Er stieß ein verächtliches Schnauben aus. Wir verließen die Arena und betraten weitere der labyrinthartigen weißen Hallen. »Sei nicht töricht. Wir werden uns verstecken.«

»Aber der Mann ...« Nahadoth. Jetzt fiel mir ein, wo ich den Namen gehört hatte. Flüstere ihn niemals in der Finsternis, hieß es in einer Kindergeschichte, es sei denn, du willst, dass er antwortet.

»Ach, also jetzt ist er doch ein Mann? Wir müssen ihm einfach voraus bleiben, dann wird alles gut.« Der Junge rannte um eine Ecke. Er war wesentlich flinker als ich, und ich stolperte hinterher, um mitzuhalten. Seine Blicke flogen durch den Gang und suchten etwas. »Mach dir keine Sorgen. Ich entkomme ihm ständig.«

Das erschien mir unklug. »Ich w-will zu Viraine.« Ich versuchte, das mit Nachdruck zu sagen, aber ich war immer noch zu verängstigt und jetzt auch noch außer Atem.

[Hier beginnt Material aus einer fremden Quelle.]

(** * Backend communication of the Facto web editor

    A shallow embedding of [src/frontend/js/compiler.js]: the streaming
    compilation client [compileWithStreaming], the one-shot client
    [compileSync] and the two probes [checkHealth] and [connect].

    The JavaScript is asynchronous, but every function here is one logical
    flow: each [await] is a point where the environment supplies a value, so
    the embedding is sequential.  The environment (the network, the built-ins
    of the engine) is an explicit [Runtime]; the observable effects (callback
    invocations and [console.error] lines) are recorded in a trace.

    Outside the embedding: [JSON.stringify] (a request carries the object
    that is serialized), a [fetch] that never settles and a response body
    whose reads never end (every statement is about invocations whose
    request and reads settle), and calls
    whose [options] or [callbacks] argument is not an object or whose
    callbacks are not functions.

    Of the application around the client the embedding has what is
    independent of the rendering: the names of the downloads, the
    persistence of the editor content, the theme manager, the connection
    indicator with its health checks, and [debounce].  There the storage
    accepts what is written to it, and flows that the application starts
    without awaiting them run one after the other. *)

From Stdlib Require Import List NArith ZArith Bool Ascii String Lia.
From Stdlib.Strings Require Import Byte.
From Stdlib Require Import DecimalString.
Import ListNotations.

Set Implicit Arguments.
Set Warnings "-register-all".

(** ** Strings

    A JavaScript string is a sequence of UTF-16 code units. *)

Definition codeunit := N.
Definition jstring := list codeunit.

Definition js (s : string) : jstring :=
  map N_of_ascii (list_ascii_of_string s).

(** [status] in a template literal: the decimal digits of the number. *)
Definition decimal (n : N) : jstring :=
  js (NilZero.string_of_uint (N.to_uint n)).

Fixpoint jstring_eqb (a b : jstring) : bool :=
  match a, b with
  | [], [] => true
  | x :: a', y :: b' => N.eqb x y && jstring_eqb a' b'
  | _, _ => false
  end.

(** [String.prototype.startsWith]. *)
Fixpoint startsWith (prefix s : jstring) : bool :=
  match prefix, s with
  | [], _ => true
  | p :: prefix', c :: s' => N.eqb p c && startsWith prefix' s'
  | _ :: _, [] => false
  end.

(** [String.prototype.slice(n)] for a non-negative [n]. *)
Definition slice (n : nat) (s : jstring) : jstring := skipn n s.

Definition LF : codeunit := 10%N.

(** [String.prototype.split] with a one-character separator: the pieces
    between the separators, never an empty array. *)
Fixpoint split (sep : codeunit) (s : jstring) : list jstring :=
  match s with
  | [] => [[]]
  | c :: s' =>
      if N.eqb c sep then [] :: split sep s'
      else match split sep s' with
           | [] => [[c]]
           | piece :: pieces => (c :: piece) :: pieces
           end
  end.

(** [Array.prototype.pop]: the array without its last element, and that
    element.  ([split] never yields the empty array, where [pop] would give
    [undefined].) *)
Definition pop (lines : list jstring) : list jstring * jstring :=
  (removelast lines, last lines []).

(** ** Values

    The values the client handles: what [JSON.parse] and [response.json()]
    produce, plus [undefined] (a missing property).  Numbers are those of
    the engine. *)

Section Values.

Variable number : Type.

Inductive value : Type :=
| VUndefined
| VNull
| VBool (b : bool)
| VNumber (n : number)
| VString (s : jstring)
| VArray (items : list value)
| VObject (props : list (jstring * value)).

Variable number_ToBoolean : number -> bool.
Variable number_ToString : number -> jstring.

(** The abstract operation ToBoolean. *)
Definition ToBoolean (v : value) : bool :=
  match v with
  | VUndefined | VNull => false
  | VBool b => b
  | VNumber n => number_ToBoolean n
  | VString s => match s with [] => false | _ => true end
  | VArray _ | VObject _ => true
  end.

(** The own property [key] of an object given by its properties. *)
Fixpoint lookup (key : jstring) (props : list (jstring * value))
    : option value :=
  match props with
  | [] => None
  | (k, v) :: rest => if jstring_eqb k key then Some v else lookup key rest
  end.

(** The abstract operation ToString on these values, [None] when it raises
    a [TypeError].  An array is its elements joined by commas, [null] and
    [undefined] elements being empty.  A plain object is
    ["[object Object]"] by the [toString] it inherits; with a [toString]
    property of its own, which in a value of JSON is no function, it cannot
    be converted. *)
Fixpoint ToString (v : value) : option jstring :=
  match v with
  | VUndefined => Some (js "undefined")
  | VNull => Some (js "null")
  | VBool true => Some (js "true")
  | VBool false => Some (js "false")
  | VNumber n => Some (number_ToString n)
  | VString s => Some s
  | VArray items =>
      (fix join (l : list value) : option jstring :=
         match l with
         | [] => Some []
         | x :: rest =>
             match (match x with
                    | VUndefined | VNull => Some []
                    | _ => ToString x
                    end) with
             | None => None
             | Some piece =>
                 match rest with
                 | [] => Some piece
                 | _ :: _ =>
                     match join rest with
                     | None => None
                     | Some more => Some (piece ++ js "," ++ more)
                     end
                 end
             end
         end) items
  | VObject props =>
      match lookup (js "toString") props with
      | Some _ => None
      | None => Some (js "[object Object]")
      end
  end.

(** [a || b]. *)
Definition js_or (a b : value) : value :=
  if ToBoolean a then a else b.

(** ** Thrown values

    What a [catch] clause can observe of a thrown value here is its
    [message] property.  [thrown_message] is [None] when [null] or
    [undefined] was thrown, where reading [.message] itself raises. *)
Record thrown : Type := Thrown { thrown_message : option value }.

(** [new Error(message)] and the engine's own errors, which carry a string. *)
Definition JsError (message : jstring) : thrown :=
  Thrown (Some (VString message)).

Inductive outcome (A : Type) : Type :=
| Ret (a : A)
| Throw (e : thrown).

End Values.

Arguments VUndefined {number}.
Arguments VNull {number}.
Arguments VBool {number} b.
Arguments VString {number} s.
Arguments Ret {number A} a.
Arguments Throw {number A} e.
Arguments Thrown {number} thrown_message.
Arguments JsError {number} message.

(** ** The environment *)

Section Network.

Variable number : Type.

(** What [fetch] is called with.  [body] is the object handed to
    [JSON.stringify] (absent for the probes). *)
Record request : Type := Request {
  url : jstring;
  method : jstring;
  headers : list (jstring * jstring);
  mode : option jstring;
  body : option (value number)
}.

(** How a response body ends: [reader.read()] reports [done], or rejects
    with an error carrying a message. *)
Inductive closing : Type :=
| Closed
| Errored (message : jstring).

(** The reads of a response body: the chunks [reader.read()] resolves to,
    in order, and how the stream ends. *)
Record stream : Type := Stream {
  chunks : list (list byte);
  ending : closing
}.

(** A response: its status, what [response.json()] settles to (a value, or
    a rejection), and [response.body] ([None] when it is [null]). *)
Record response : Type := Response {
  status : N;
  json : outcome number (value number);
  reads : option stream
}.

(** [response.ok]: the status is in the range 200 to 299. *)
Definition ok (r : response) : bool :=
  (200 <=? status r)%N && (status r <=? 299)%N.

(** [await fetch(...)]: rejected with an error carrying a message, or
    resolved to a response. *)
Inductive fetched : Type :=
| Rejected (message : jstring)
| Resolved (r : response).

End Network.

Arguments Rejected {number} message.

Der Junge blieb einfach stehen, aber nicht meinetwegen.

»Hier!«, sagte er und drückte seine Hand gegen eine der perlmuttartigen Wände. »Atadie!«

Die Wand öffnete sich.

Es war, als ob man kleine Wellen im Wasser beobachtete. Das Perlmuttmaterial bewegte sich von seiner Hand in regelmäßigen Wellen fort, formte eine Öffnung ... ein Loch ... eine Tür. Hinter der Wand lag ein seltsam geformtes, enges Zimmer — allerdings weniger ein Zimmer als vielmehr ein Zwischenraum. Als die Tür für uns beide groß genug war, zog der Junge mich hinein.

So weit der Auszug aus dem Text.